> WHAT YOU HAVE TO DO: Reproduce the listing below exactly, from its first line down to and including the line with "Module PyStr.".

+++

(** * Verification of the trading-journal report script [pnl_gui.py]

    A shallow embedding of [TradingJournal] (its [load_data],
    [display_trades] and [display_summary] methods) together with the
    parts of Python, pandas and the console the methods rely on:

    - Python strings, [str.strip], [str.replace], [str.lower],
      [os.path.splitext] and the builtin [float] (binary64, IEEE 754);
    - pandas data frames, column by column, with their element types,
      the [.str] accessor, [astype(float)] and [Series.sum];
    - exceptions and [try]/[except], in an error monad that threads the
      console output.

    What the libraries do with the outside world (reading a file, turning
    a text into a timestamp, printing a binary64, the order in which a
    column is summed) is taken as a parameter. *)

From Stdlib Require Import ZArith List String Ascii Bool Lia.
From Stdlib Require Import Floats.SpecFloat.
From Stdlib Require Import Numbers.DecimalString.
Import ListNotations.

Local Open Scope string_scope.
Local Open Scope Z_scope.

(** ** Python strings

    A text is a [string], a sequence of bytes; the white space and the
    digits recognised are those of ASCII. *)

Module PyStr.

(** The characters [str.strip()] removes and [float()] ignores at both
    ends: TAB, LF, VT, FF, CR, FS, GS, RS, US and the space. *)
Definition is_space (c : ascii) : bool :=
  let n := N_of_ascii c in
  ((9 <=? n) && (n <=? 13) || (28 <=? n) && (n <=? 32))%N.

Definition is_digit (c : ascii) : bool :=
  let n := N_of_ascii c in ((48 <=? n) && (n <=? 57))%N.

Definition digit_value (c : ascii) : Z := Z.of_N (N_of_ascii c) - 48.

(** [s.lstrip()] *)
Fixpoint lstrip (s : string) : string :=
  match s with
  | String c s' => if is_space c then lstrip s' else s
  | EmptyString => EmptyString
  end.

(** [s.rstrip()] *)
Fixpoint rstrip (s : string) : string :=
  match s with
  | String c s' =>
      match rstrip s' with
      | EmptyString => if is_space c then EmptyString else String c EmptyString
      | r => String c r
      end
  | EmptyString => EmptyString
  end.

(** [s.strip()] *)
Definition strip (s : string) : string := rstrip (lstrip s).

(** [s.replace(c, '')] for a pattern [c] of one character. *)
Fixpoint remove_char (c : ascii) (s : string) : string :=
  match s with
  | String a s' =>
      if Ascii.eqb a c then remove_char c s' else String a (remove_char c s')
  | EmptyString => EmptyString
  end.

Definition lower_char (c : ascii) : ascii :=
  let n := N_of_ascii c in
  if ((65 <=? n) && (n <=? 90))%N then ascii_of_N (n + 32) else c.

(** [s.lower()] *)
Fixpoint lower (s : string) : string :=
  match s with
  | String c s' => String (lower_char c) (lower s')
  | EmptyString => EmptyString
  end.

(** [str(n)] for an integer. *)
Definition of_Z (z : Z) : string := NilZero.string_of_int (Z.to_int z).

(** A number written with at least [width] digits, as [%02d] does. *)
Definition zero_pad (width : nat) (z : Z) : string :=
  let s := of_Z z in
  let fix zeros (n : nat) : string :=
    match n with O => EmptyString | S n' => String "0" (zeros n') end in
  zeros (width - String.length s)%nat ++ s.

End PyStr.

(** ** [os.path.splitext] (POSIX flavour) *)

Module OsPath.

(** [p.rfind(c)]: the last position of [c], counted from 0. *)
Fixpoint rfind (c : ascii) (p : string) : option nat :=
  match p with
  | EmptyString => None
  | String a p' =>
      match rfind c p' with
      | Some i => Some (S i)
      | None => if Ascii.eqb a c then Some O else None
      end
  end.

(** Is some character of [p] at a position in [[lo, hi)] different from
    the dot?  The loop "skip all leading dots" of [genericpath._splitext]. *)
Fixpoint has_non_dot (p : string) (lo hi : nat) : bool :=
  match p, hi with
  | EmptyString, _ => false
  | _, O => false
  | String a p', S hi' =>
      match lo with
      | O => if Ascii.eqb a "." then has_non_dot p' O hi' else true
      | S lo' => has_non_dot p' lo' hi'
      end
  end.

Fixpoint drop (n : nat) (p : string) : string :=
  match n, p with
  | O, _ => p
  | S n', String _ p' => drop n' p'
  | S _, EmptyString => EmptyString
  end.

Fixpoint take (n : nat) (p : string) : string :=
  match n, p with
  | O, _ => EmptyString
  | S n', String a p' => String a (take n' p')
  | S _, EmptyString => EmptyString
  end.

(** [os.path.splitext(p)]: root and extension.  The extension starts at
    the last dot of the last path component, unless that component has
    only dots before it. *)
Definition splitext (p : string) : string * string :=
  let filename_index :=
    match rfind "/" p with Some i => S i | None => O end in
  match rfind "." p with
  | Some dot_index =>
      if (filename_index <=? dot_index)%nat
         && has_non_dot p filename_index dot_index
      then (take dot_index p, drop dot_index p)
      else (p, EmptyString)
  | None => (p, EmptyString)
  end.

+++

> WRITTEN RESPONSE:
(** * Verification of the trading-journal report script [pnl_gui.py]

    A shallow embedding of [TradingJournal] (its [load_data],
    [display_trades] and [display_summary] methods) together with the
    parts of Python, pandas and the console the methods rely on:

    - Python strings, [str.strip], [str.replace], [str.lower],
      [os.path.splitext] and the builtin [float] (binary64, IEEE 754);
    - pandas data frames, column by column, with their element types,
      the [.str] accessor, [astype(float)] and [Series.sum];
    - exceptions and [try]/[except], in an error monad that threads the
      console output.

    What the libraries do with the outside world (reading a file, turning
    a text into a timestamp, printing a binary64, the order in which a
    column is summed) is taken as a parameter. *)

From Stdlib Require Import ZArith List String Ascii Bool Lia.
From Stdlib Require Import Floats.SpecFloat.
From Stdlib Require Import Numbers.DecimalString.
Import ListNotations.

Local Open Scope string_scope.
Local Open Scope Z_scope.

(** ** Python strings

    A text is a [string], a sequence of bytes; the white space and the
    digits recognised are those of ASCII. *)

Module PyStr.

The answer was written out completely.